▶ **Prompt**
The response must consist of the lines below from the one with "(** ** Where" through the one with "Proof. done. Qed.", exactly as they appear and with both ends kept.

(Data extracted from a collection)
Lemma soliciting_tick o y conf rnd s K n : responder o = false -> st_inv o s K -> soliciting s n -> n < 3 -> conf_ok conf ->
  exists s' es, timer o y conf rnd s = Some (s', es) /\ st_inv o s' (requested es K) /\
    if n + 1 <? 3 then soliciting s' (n + 1) else exited s' = Some 5 /\ ntransmitted s' = 3 /\ last es = Some (Exit 5).
Proof.
  intros Hr Hi (Hex & Hsol & Hfor & Hrec & Hn & Hleft) Hlt Hc.
  destruct (timer_run o y conf rnd s K ∅ Hi Hex Hc) as (s' & es & E & Hi' & _). exists s', es. split; [done|]. split; [done|].
  revert E. unfold timer. set (s0 := set_left _ _ _ s).
  destruct (if left_until_getifconf s0 <? 0 then _ else Some s0) as [s1|] eqn:E1; [|done]. cbn [mbind option_bind].
  assert (H1 : solicit s1 = true /\ forever s1 = false /\ nreceived s1 = 0 /\ ntransmitted s1 = n /\ left_until_solicit s1 <= 0 /\ exited s1 = None).
  { destruct (_ <? 0); [destruct (initifs _ _ _) as [[ifs num]|]; [|done]|]; injection E1 as <-; simpl; split_and!; try done; unfold TIMER_INTERVAL; lia. }
  destruct H1 as (Hs1 & Hf1 & Hr1 & Hn1 & Hl1 & Hx1). unfold timer_send. rewrite Hr, Hs1, (proj2 (Z.leb_le _ _) Hl1). cbn [andb].
  cbn [interfaces num_interfaces set_counts ntransmitted nreceived forever]. rewrite Hn1, Hr1, Hf1.
  destruct (solicitor y (interfaces s1) (num_interfaces s1) (whereto o)) as [es1|]; [|done]. cbn [mbind option_bind].
  unfold MAX_SOLICITATIONS. destruct (Z.ltb_spec (n + 1) 3).
  - cbn [mbind option_bind exited set_left set_counts]. rewrite Hx1. destruct (age_table _ _ _) as [t es2]. intros [= <- _]. by split_and!.
  - cbn. intros [= <- <-]. split_and!; [done|simpl; lia|by rewrite last_snoc].
Qed.

(** A host that solicits and hears nothing sends three solicitations and
    gives up with code 5; it does so at once after the third, whose answer it
    does not wait for. *)
Theorem solicitation_gives_up o conf y1 c1 r1 y2 c2 r2 y3 c3 r3 evs :
  responder o = false -> conf_ok conf -> conf_ok c1 -> conf_ok c2 -> conf_ok c3 ->
  exists s0 s es, init o conf (start true false) = Some s0 /\
    run o (SIGALRM y1 c1 r1 :: SIGALRM y2 c2 r2 :: SIGALRM y3 c3 r3 :: evs) s0 = Some (s, es) /\
    exited s = Some 5 /\ ntransmitted s = 3 /\ last es = Some (Exit 5).
Proof.
  intros Hr Hc H1 H2 H3. destruct (init_inv o conf true false Hc) as (s0 & E0 & Hi & Et & Hex & Hsol & Hfor & Htr & Hre & Hl & _).
  exists s0. cbn [run handle]. rewrite Hex.
  destruct (soliciting_tick o y1 c1 r1 s0 ∅ 0) as (s1 & es1 & E1 & Hi1 & Hs1); [done|done|split_and!; try done; lia|lia|done|]. simpl in Hs1.
  destruct (soliciting_tick o y2 c2 r2 s1 _ 1 Hr Hi1 Hs1) as (s2 & es2 & E2 & Hi2 & Hs2); [lia|done|]. simpl in Hs2.
  destruct (soliciting_tick o y3 c3 r3 s2 _ 2 Hr Hi2 Hs2) as (s3 & es3 & E3 & Hi3 & Hs3); [lia|done|]. simpl in Hs3.
  rewrite E1. cbn [mbind option_bind]. rewrite (proj1 Hs1), E2. cbn [mbind option_bind]. rewrite (proj1 Hs2), E3. cbn [mbind option_bind].
  destruct Hs3 as (Hx & Hn & Hlast). exists s3, (es1 ++ es2 ++ es3 ++ []). split; [done|].
  split; [by destruct evs; cbn [run]; rewrite ?Hx|]. split_and!; try done.
  rewrite app_nil_r, !last_app, Hlast. done.
Qed.

Lemma solicitation_gives_up_witness :
  exists s0 s es, init demo_host demo_conf (start true false) = Some s0 /\
    run demo_host (SIGALRM demo_sys demo_conf 0 :: SIGALRM demo_sys demo_conf 0 :: SIGALRM demo_sys NoSocket 0 :: demo_events) s0 = Some (s, es) /\
    exited s = Some 5.
Proof.
  destruct (solicitation_gives_up demo_host demo_conf demo_sys demo_conf 0 demo_sys demo_conf 0 demo_sys NoSocket 0 demo_events
              eq_refl demo_conf_ok demo_conf_ok demo_conf_ok I) as (s0 & s & es & E0 & E & Hx & _).
  exists s0, s, es. split; [exact E0|]. split; [exact E|exact Hx].
Defined.

(** ** Where the program differs from what it means to do *)

(** The second address of the command line is not used: the address to receive
    on is the first one. *)
Lemma recvaddress_ignored mc st a b : addresses mc st [a; b] = Parsed (a, a).
Proof. done. Qed.

(** [ifr_flags] is read after the union holds the index: a point-to-point link
    whose index has bit 4 clear is treated as a broadcast link, identified by
    the local address, and one with the bit set as point-to-point. *)
Lemma pointopoint_misread r flags slot i : an_index r = Some i ->
  if_address (fill_interface r flags slot).1 =
    if bit_set (s16 i) IFF_POINTOPOINT then default (if_address slot) (an_dstaddr r) else an_addr r.
Proof.
  intros Hi. unfold fill_interface. rewrite Hi. cbn [ifr_flags]. destruct (bit_set (s16 i) IFF_POINTOPOINT); simpl; [by destruct (an_dstaddr r)|].
  destruct (an_netmask r); [|done]. by destruct (an_brdaddr r).
Qed.

(** The preference of the interfaces is set once in [init]; when the timer calls
    [initifs] again it is whatever the new array holds. *)
Lemma preference_lost r flags slot : if_preference (fill_interface r flags slot).1 = if_preference slot.
Proof.
  unfold fill_interface. destruct (an_index r); [|done]. destruct (bit_set _ _); [by destruct (an_dstaddr r)|].
  destruct (an_netmask r); [|done]. destruct (bit_set _ _); [|done]. by destruct (an_brdaddr r).
Qed.

(** If malloc fails the array is NULL while [num_interfaces] still counts. *)
Lemma no_array_faults :
  (s ← init demo_host demo_conf (start true false);
   run demo_host [SIGHUP NoArray; Received demo_sys (fun _ => true) 0 demo_packet 36] s) = None.
Proof. vm_compute. reflexivity. Qed.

▶ **Written answer**
(** ** Where the program differs from what it means to do *)

(** The second address of the command line is not used: the address to receive
    on is the first one. *)
Lemma recvaddress_ignored mc st a b : addresses mc st [a; b] = Parsed (a, a).
Proof. done. Qed.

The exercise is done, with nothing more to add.